### Records supplied ###
Lemma last_result_none es acc : Forall (fun e => ev_result e = None /\ ev_run_id e = run_id) es ->
  foldl (fun acc e => match ev_result e with Some r => Some r | None => acc end) acc es = acc.
Proof. intros Hes. revert acc. induction Hes as [|e es [He _] _ IH]; intros acc; [done|]. simpl. by rewrite He, IH. Qed.

(** What a run with result [r] puts into its queue *)
Lemma produce_Ok ms r :
  Forall known ms -> 2 <= ep_max_tool_result_bytes policy -> 0 <= ep_max_final_output_bytes policy ->
  exists es, produce ms (Ok r) =
    ((Event <$> MkRunEvent run_id 1 "started" "" [] None :: es) ++
     [Event (MkRunEvent run_id (Z.of_nat (length es) + 2) (final_kind r) "" [] (Some r)); End])%list /\
    numbered 1 es /\ Forall (fun e => ev_result e = None /\ ev_run_id e = run_id) es /\
    delta_bytes es <= ep_max_final_output_bytes policy.
Proof.
  intros Hms Hp Hf. unfold produce. rewrite publish_bare by (done || decide_by_vm). simpl pb_text_bytes. simpl pb_sequence. change (0 + 1) with 1.
  destruct (publish_all (MkPublisher 1 0 false) ms) as [es s] eqn:Ha.
  destruct (publish_all_spec ms (MkPublisher 1 0 false) es s Hms ltac:(done) Ha) as (Hn & Hs & Ho & He & Hd). simpl in Hn, Hs, Ho, Hd.
  destruct (final_kind_known r) as [Hk Hnd]. rewrite publish_bare; [|done|lia|exact Hk|exact Hnd|done]. simpl. rewrite Hs.
  exists es. split_and!; [|done|done|lia]. f_equal. f_equal.
  by replace (1 + Z.of_nat (length es) + 1) with (Z.of_nat (length es) + 2) by lia.
Qed.
End Stream.

(** ** Properties *)

(** The stream of a run that returns a result: the consumer gets, without an
    error, a [started] event, the accepted events of the run, and one last event
    that carries the result; the events are numbered 1, 2, 3, ... without gaps
    and all belong to this run; the text streamed in deltas stays within the
    output limit; and [run] returns exactly the result. *)
Theorem stream_delivers_the_result policy run_id ms r :
  Forall known ms -> 2 <= ep_max_tool_result_bytes policy -> 0 <= ep_max_final_output_bytes policy ->
  exists es last, consume (produce policy run_id ms (Ok r)) = ((es ++ [last])%list, Ok tt) /\
    ev_kind <$> head es = Some "started" /\
    Forall (fun e => ev_result e = None) es /\ ev_result last = Some r /\ ev_kind last = final_kind r /\
    (forall i e, (es ++ [last])%list !! i = Some e -> ev_sequence e = Z.of_nat i + 1 /\ ev_run_id e = run_id) /\
    delta_bytes (es ++ [last]) <= ep_max_final_output_bytes policy /\
    run (produce policy run_id ms (Ok r)) = Ok r.
Proof.
  intros Hms Hp Hf. destruct (produce_Ok policy run_id ms r Hms Hp Hf) as (es & -> & Hn & Hes & Hd).
  set (last := MkRunEvent run_id (Z.of_nat (length es) + 2) (final_kind r) "" [] (Some r)).
  set (first := MkRunEvent run_id 1 "started" "" [] None).
  assert (Hdl : delta_bytes ((first :: es) ++ [last]) = delta_bytes es).
  { rewrite delta_bytes_app. simpl. rewrite !bool_decide_false by (simpl; try apply final_kind_known; done). lia. }
  exists (first :: es), last. unfold run. rewrite consume_events. simpl fst. simpl snd.
  split_and!; [done|done| |done|done| |by rewrite Hdl|].
  - constructor; [done|]. eapply Forall_impl; [exact Hes|]. by intros e [].
  - intros i e Hi. change ((first :: es) ++ [last])%list with (first :: (es ++ [last])%list) in Hi.
    destruct i as [|i]; simpl in Hi; [by injection Hi as <-|].
    apply lookup_app_Some in Hi as [Hi|[Hge Hi]].
    + rewrite (Hn i e Hi). rewrite Forall_lookup in Hes. destruct (Hes i e Hi). split; [lia|done].
    + apply list_lookup_singleton_Some in Hi as [Hlen <-]. simpl. split; [lia|done].
  - unfold last_result. rewrite foldl_app. simpl. done.
Qed.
###
● What the task asks
Exactly the lines above from the one with "set (last := MkRunEvent" to the one with "split_and!; [done|done| |done|done|", both included, are to be quoted; leave the rest out.

● Output for this exercise
  set (last := MkRunEvent run_id (Z.of_nat (length es) + 2) (final_kind r) "" [] (Some r)).
  set (first := MkRunEvent run_id 1 "started" "" [] None).
  assert (Hdl : delta_bytes ((first :: es) ++ [last]) = delta_bytes es).
  { rewrite delta_bytes_app. simpl. rewrite !bool_decide_false by (simpl; try apply final_kind_known; done). lia. }
  exists (first :: es), last. unfold run. rewrite consume_events. simpl fst. simpl snd.
  split_and!; [done|done| |done|done| |by rewrite Hdl|].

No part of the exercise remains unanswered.